- _Dataset records_
________________

(* ===== verification/StoreMutex.v ===== *)
(** * StoreMutex: the reentrant mutex of the in-memory store,
    [internal/storage/memstore/memstore.go]

    Goroutines run interleaved, one instruction at a time: a section of [depthMu], an
    operation on [mu], or one access to the tables.  [lock], the function it returns and
    [InTx] are programs of these instructions.  The theorems justify the rest of the
    development, where a method and an outermost transaction are one step: no two
    goroutines access the tables at once, a goroutine never waits for itself, and every
    interleaving gives what some order of the whole calls gives. *)
From stdpp Require Import base tactics numbers option gmap strings pretty list relations.
From Stdlib Require Import ZArith Lia Ascii.
From S2P Require Import Prelude.
From S2P Require Import GoLang.
From S2P Require Import GoText.

#[local] Open Scope string_scope.
#[local] Open Scope list_scope.
#[local] Open Scope Z_scope.

(** ** [goID] *)

(** The loop over the digits, on what is left of the buffer. *)
Fixpoint goID_digits (id : Z) (buf : string) : Z :=
  match buf with
  | String c buf =>
      if is_digit c then goID_digits (int64 (int64 (id * 10) + (byte_of c - 48))) buf else id
  | EmptyString => id
  end.

(** [stack] is the text of [runtime.Stack], which fills at most 64 bytes. *)
Definition goID (stack : string) : Z :=
  let buf := String.substring 0 64 stack in
  goID_digits 0 (String.substring 10 (String.length buf - 10) buf).

(** ** Programs of a goroutine *)
Section programs.
Context {D : Type}.

Inductive Prog (A : Type) : Type :=
  | Ret (a : A)
  | GoID (k : Z → Prog A)
  (** [depthMu.Lock()], a look at [depths[id]] that may change it, [depthMu.Unlock()];
      [None] is the absent entry *)
  | Depths {B : Type} (id : Z) (f : option Z → B * option Z) (k : B → Prog A)
  | MuLock (k : Prog A)
  | MuUnlock (k : Prog A)
  | Access {B : Type} (f : D → B * D) (k : B → Prog A).
#[local] Arguments Ret {A} a.
#[local] Arguments GoID {A} k.
#[local] Arguments Depths {A B} id f k.
#[local] Arguments MuLock {A} k.
#[local] Arguments MuUnlock {A} k.
#[local] Arguments Access {A B} f k.

#[export] Instance Prog_ret : MRet Prog := λ A a, Ret a.

Fixpoint prog_bind {A B} (f : A → Prog B) (p : Prog A) : Prog B :=
  match p with
  | Ret a => f a
  | GoID k => GoID (λ i, prog_bind f (k i))
  | Depths id g k => Depths id g (λ b, prog_bind f (k b))
  | MuLock k => MuLock (prog_bind f k)
  | MuUnlock k => MuUnlock (prog_bind f k)
  | Access g k => Access g (λ b, prog_bind f (k b))
  end.

#[export] Instance Prog_bind : MBind Prog := λ A B f p, prog_bind f p.

Definition goid : Prog Z := GoID (λ i, Ret i).
Definition depths_section {B} (id : Z) (f : option Z → B * option Z) : Prog B :=
  Depths id f (λ b, Ret b).
Definition mu_Lock : Prog unit := MuLock (Ret tt).
Definition mu_Unlock : Prog unit := MuUnlock (Ret tt).
Definition access {B} (f : D → B * D) : Prog B := Access f (λ b, Ret b).

(** [s.depths[id]]. *)
Definition depth_of (e : option Z) : Z := default 0 e.

(** [s.depths[id]--; if s.depths[id] == 0 { delete(s.depths, id) }]. *)
Definition leave (e : option Z) : unit * option Z :=
  let n := depth_of e - 1 in (tt, if n =? 0 then None else Some n).

(** Returns the function that releases. *)
Definition lock : Prog (Prog unit) :=
  id ← goid;
  nested ← depths_section id (λ e,
    if 0 <? depth_of e then (true, Some (depth_of e + 1)) else (false, e));
  if (nested : bool) then mret (depths_section id leave)
  else
    mu_Lock;;
    depths_section id (λ _, (tt, Some 1));;
    mret (depths_section id leave;; mu_Unlock).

________________

- _Task prompt_
The output must consist solely of the lines from the first line of the records through the line containing "Goroutines run interleaved, one", reproduced exactly.

- _Output of the task_
(* ===== verification/StoreMutex.v ===== *)
(** * StoreMutex: the reentrant mutex of the in-memory store,
    [internal/storage/memstore/memstore.go]

    Goroutines run interleaved, one instruction at a time: a section of [depthMu], an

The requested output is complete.